TASK OBJECTIVE: Give a verbatim quotation of every record.

[Opening DATASET EXCERPTS section]

Lemma output_interface_spec g i p acc source : written (mg_output g) (gr_interfaces (mg_report g)) acc -> pending_wf p ->
  zget (mg_sources g) i = Some source -> default [] (zget names i) = ms_name source ->
  match output_interface provenance i p (pl_mappings acc) g with
  | (Ok (id, mappings), g') => exists ops w, pl_mappings (place provenance names acc (i, p)) = mappings /\
      pl_ops (place provenance names acc (i, p)) = pl_ops acc ++ ops ++ [place_frame p id] /\ run_ops ops (mg_output g) = (Ok tt, w) /\
      g' = set_output g (pl_interfaces (place provenance names acc (i, p))) w /\ is_u32 id /\
      written w (pl_interfaces (place provenance names acc (i, p))) (place provenance names acc (i, p))
  | (Err e, g') => exists ops id w, pl_ops (place provenance names acc (i, p)) = pl_ops acc ++ ops ++ [place_frame p id] /\
      run_ops ops (mg_output g) = (Err e, w) /\ mg_output g' = w
  | (Panic, _) => False
  end.
Proof using.
  intros [Hw Hc Hids Hi Hops] Hp Hs Hn. unfold output_interface, place. cbn [fst snd]. destruct (pl_mappings acc !! (i, pd_global p)) as [id|] eqn:Em.
  - assert (is_u32 id) as Hid by (by apply (Hids _ _ Em)). cbn. exists [], (mg_output g). split_and!; try done.
    + rewrite <- Hi. unfold set_output. by destruct g as [? ? ? [] ? ?].
    + split; try done. cbn. apply Forall_app. split; [done|]. apply Forall_singleton. by apply place_frame_placed.
  - unfold mbind at 1, stm_bind at 1. rewrite Hs. cbn [expect].
    set (mapping := mkMergedInterface i (ms_name source) (pd_section p) (pd_local p) (pd_global p) 0).
    assert (merged_interface names (i, p) 0 = mapping) as Emi by (unfold merged_interface; cbn [fst snd]; by rewrite Hn).
    assert (Forall option_typed [provenance_option provenance mapping]) as Hopt.
    { apply Forall_singleton. unfold option_typed. cbn. unfold u16_max, PCAPNG_OPTION_COMMENT. lia. }
    pose proof (add_description_step (mg_output g) (pd_description p) _ Hw (interface_wf_typed _ (proj2 Hp)) Hopt) as Ha.
    unfold mbind at 1, stm_bind at 1, on_merged at 1, zoom.
    destruct (add_interface_description_with_options (pd_description p) [provenance_option provenance mapping] (mg_output g)) as [[id|e|] w]; [| |done].
    + destruct Ha as (Hstep & Hw' & _ & Hid & Hu & Ei & _). rewrite <- run_one in Hstep. rewrite Hc in Hid. subst id.
      unfold mbind at 1, stm_bind at 1, modify. unfold mret, stm_ret. cbn [pl_mappings pl_ops pl_interfaces].
      exists [OpInterface (pd_description p) [provenance_option provenance mapping]], w. rewrite Emi. split; [done|]. split; [done|]. split; [done|].
      split; [unfold set_output; cbn; rewrite Hi; unfold merged_interface; cbn [fst snd]; by rewrite Hn|].
      assert (is_u32 (pl_count acc)) as Hidu by (unfold is_u32; pose proof (zlen_nonneg (writer_interfaces (mg_output g))); lia). split; [done|].
      split; cbn [pl_count pl_mappings pl_interfaces pl_ops]; [done| |by apply map_Forall_insert_2|done|].
      * rewrite Ei, zlen_app. change (zlen [_]) with 1. lia.
      * apply Forall_app. split; [done|]. constructor; [|apply Forall_singleton; by apply place_frame_placed]. split; [|done]. split; [apply interface_wf_typed, Hp|done].
    + rewrite <- run_one in Ha. exists [OpInterface (pd_description p) [provenance_option provenance mapping]], (pl_count acc), w. rewrite Emi. by split_and!.
Qed.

[Closing DATASET EXCERPTS section]

RESPONSE BOX:
Lemma output_interface_spec g i p acc source : written (mg_output g) (gr_interfaces (mg_report g)) acc -> pending_wf p ->
  zget (mg_sources g) i = Some source -> default [] (zget names i) = ms_name source ->
  match output_interface provenance i p (pl_mappings acc) g with
  | (Ok (id, mappings), g') => exists ops w, pl_mappings (place provenance names acc (i, p)) = mappings /\
      pl_ops (place provenance names acc (i, p)) = pl_ops acc ++ ops ++ [place_frame p id] /\ run_ops ops (mg_output g) = (Ok tt, w) /\
      g' = set_output g (pl_interfaces (place provenance names acc (i, p))) w /\ is_u32 id /\
      written w (pl_interfaces (place provenance names acc (i, p))) (place provenance names acc (i, p))
  | (Err e, g') => exists ops id w, pl_ops (place provenance names acc (i, p)) = pl_ops acc ++ ops ++ [place_frame p id] /\
      run_ops ops (mg_output g) = (Err e, w) /\ mg_output g' = w
  | (Panic, _) => False
  end.
Proof using.
  intros [Hw Hc Hids Hi Hops] Hp Hs Hn. unfold output_interface, place. cbn [fst snd]. destruct (pl_mappings acc !! (i, pd_global p)) as [id|] eqn:Em.
  - assert (is_u32 id) as Hid by (by apply (Hids _ _ Em)). cbn. exists [], (mg_output g). split_and!; try done.
    + rewrite <- Hi. unfold set_output. by destruct g as [? ? ? [] ? ?].
    + split; try done. cbn. apply Forall_app. split; [done|]. apply Forall_singleton. by apply place_frame_placed.
  - unfold mbind at 1, stm_bind at 1. rewrite Hs. cbn [expect].
    set (mapping := mkMergedInterface i (ms_name source) (pd_section p) (pd_local p) (pd_global p) 0).
    assert (merged_interface names (i, p) 0 = mapping) as Emi by (unfold merged_interface; cbn [fst snd]; by rewrite Hn).
    assert (Forall option_typed [provenance_option provenance mapping]) as Hopt.
    { apply Forall_singleton. unfold option_typed. cbn. unfold u16_max, PCAPNG_OPTION_COMMENT. lia. }
    pose proof (add_description_step (mg_output g) (pd_description p) _ Hw (interface_wf_typed _ (proj2 Hp)) Hopt) as Ha.
    unfold mbind at 1, stm_bind at 1, on_merged at 1, zoom.
    destruct (add_interface_description_with_options (pd_description p) [provenance_option provenance mapping] (mg_output g)) as [[id|e|] w]; [| |done].
    + destruct Ha as (Hstep & Hw' & _ & Hid & Hu & Ei & _). rewrite <- run_one in Hstep. rewrite Hc in Hid. subst id.
      unfold mbind at 1, stm_bind at 1, modify. unfold mret, stm_ret. cbn [pl_mappings pl_ops pl_interfaces].
      exists [OpInterface (pd_description p) [provenance_option provenance mapping]], w. rewrite Emi. split; [done|]. split; [done|]. split; [done|].
      split; [unfold set_output; cbn; rewrite Hi; unfold merged_interface; cbn [fst snd]; by rewrite Hn|].
      assert (is_u32 (pl_count acc)) as Hidu by (unfold is_u32; pose proof (zlen_nonneg (writer_interfaces (mg_output g))); lia). split; [done|].
      split; cbn [pl_count pl_mappings pl_interfaces pl_ops]; [done| |by apply map_Forall_insert_2|done|].
      * rewrite Ei, zlen_app. change (zlen [_]) with 1. lia.
      * apply Forall_app. split; [done|]. constructor; [|apply Forall_singleton; by apply place_frame_placed]. split; [|done]. split; [apply interface_wf_typed, Hp|done].
    + rewrite <- run_one in Ha. exists [OpInterface (pd_description p) [provenance_option provenance mapping]], (pl_count acc), w. rewrite Emi. by split_and!.
Qed.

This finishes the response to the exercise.